Lemma str_ltb_frac k f g :
  all_digits f = true -> all_digits g = true -> trim_right_char "0" f = f -> trim_right_char "0" g = g ->
  (String.length f <= k)%nat -> (String.length g <= k)%nat ->
  str_ltb (pad_right " " k f) (pad_right " " k g) = (frac12 k f <? frac12 k g).
Proof.
  revert f g; induction k as [|k IH]; intros f g Hf Hg Tf Tg Lf Lg.
  { destruct f, g; simpl in Lf, Lg; try lia. done. }
  assert (Hsp : forall c, is_digit c = true -> 32 < byte_of c) by (unfold is_digit; intros c H; breflect; lia).
  destruct f as [|c f], g as [|d g].
  - by rewrite str_ltb_irrefl, Z.ltb_irrefl.
  - pose proof (frac12_pos _ Hg Tg ltac:(done)) as Hp. cbn in Hg. apply andb_true_iff in Hg as [Hd _].
    unfold pad_right, frac12. cbn [String.length Nat.sub str_repeat dec_val]. rewrite str_app_nil_l, str_app_cons.
    cbn [str_ltb]. replace (byte_of " ") with 32 by done. specialize (Hsp d Hd).
    replace (32 <? byte_of d) with true by lia. simpl orb. cbn [dec_val] in Hp.
    pose proof (pow10_pos (k - String.length g)). symmetry. apply Z.ltb_lt. nia.
  - pose proof (frac12_pos _ Hf Tf ltac:(done)) as Hp. cbn in Hf. apply andb_true_iff in Hf as [Hc _].
    unfold pad_right, frac12. cbn [String.length Nat.sub str_repeat dec_val]. rewrite str_app_nil_l, str_app_cons.
    cbn [str_ltb]. replace (byte_of " ") with 32 by done. specialize (Hsp c Hc).
    replace (byte_of c <? 32) with false by lia. replace (byte_of c =? 32) with false by lia. simpl. cbn [dec_val] in Hp.
    pose proof (pow10_pos (k - String.length f)). symmetry. apply Z.ltb_ge. nia.
  - cbn in Hf, Hg. apply andb_true_iff in Hf as [Hc Hf], Hg as [Hd Hg]. simpl in Lf, Lg.
    unfold pad_right. rewrite !str_app_cons. cbn [str_ltb String.length Nat.sub].
    fold (pad_right " " k f) (pad_right " " k g). apply trim_tail in Tf, Tg. rewrite IH by (auto || lia).
    unfold frac12. cbn [dec_val String.length Nat.sub]. rewrite (dec_val_acc (10 * 0 + digit_val c) f), (dec_val_acc (10 * 0 + digit_val d) g).
    pose proof (dec_val_bound f Hf) as Bf. pose proof (dec_val_bound g Hg) as Bg.
    assert (Pf : pow10 k = pow10 (String.length f) * pow10 (k - String.length f)) by (rewrite <- pow10_add; f_equal; lia).
    assert (Pg : pow10 k = pow10 (String.length g) * pow10 (k - String.length g)) by (rewrite <- pow10_add; f_equal; lia).
    pose proof (pow10_pos (k - String.length f)). pose proof (pow10_pos (k - String.length g)).
    set (x := dec_val 0 f * pow10 (k - String.length f)). set (y := dec_val 0 g * pow10 (k - String.length g)).
    assert (Hx : 0 <= x < pow10 k) by (unfold x; nia). assert (Hy : 0 <= y < pow10 k) by (unfold y; nia).
    replace (((10 * 0 + digit_val c) * pow10 (String.length f) + dec_val 0 f) * pow10 (k - String.length f))
      with (digit_val c * pow10 k + x) by (unfold x; rewrite Pf; ring).
    replace (((10 * 0 + digit_val d) * pow10 (String.length g) + dec_val 0 g) * pow10 (k - String.length g))
      with (digit_val d * pow10 k + y) by (unfold y; rewrite Pg; ring).
    by apply lead_ltb.
Qed.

### [Exercise directions]
In the data above, find the line that contains "assert (Hx : 0" and the line that contains "with (digit_val c". Repeat exactly those lines and every line between them, and only those.

### [Response to the exercise]
    assert (Hx : 0 <= x < pow10 k) by (unfold x; nia). assert (Hy : 0 <= y < pow10 k) by (unfold y; nia).
    replace (((10 * 0 + digit_val c) * pow10 (String.length f) + dec_val 0 f) * pow10 (k - String.length f))
      with (digit_val c * pow10 k + x) by (unfold x; rewrite Pf; ring).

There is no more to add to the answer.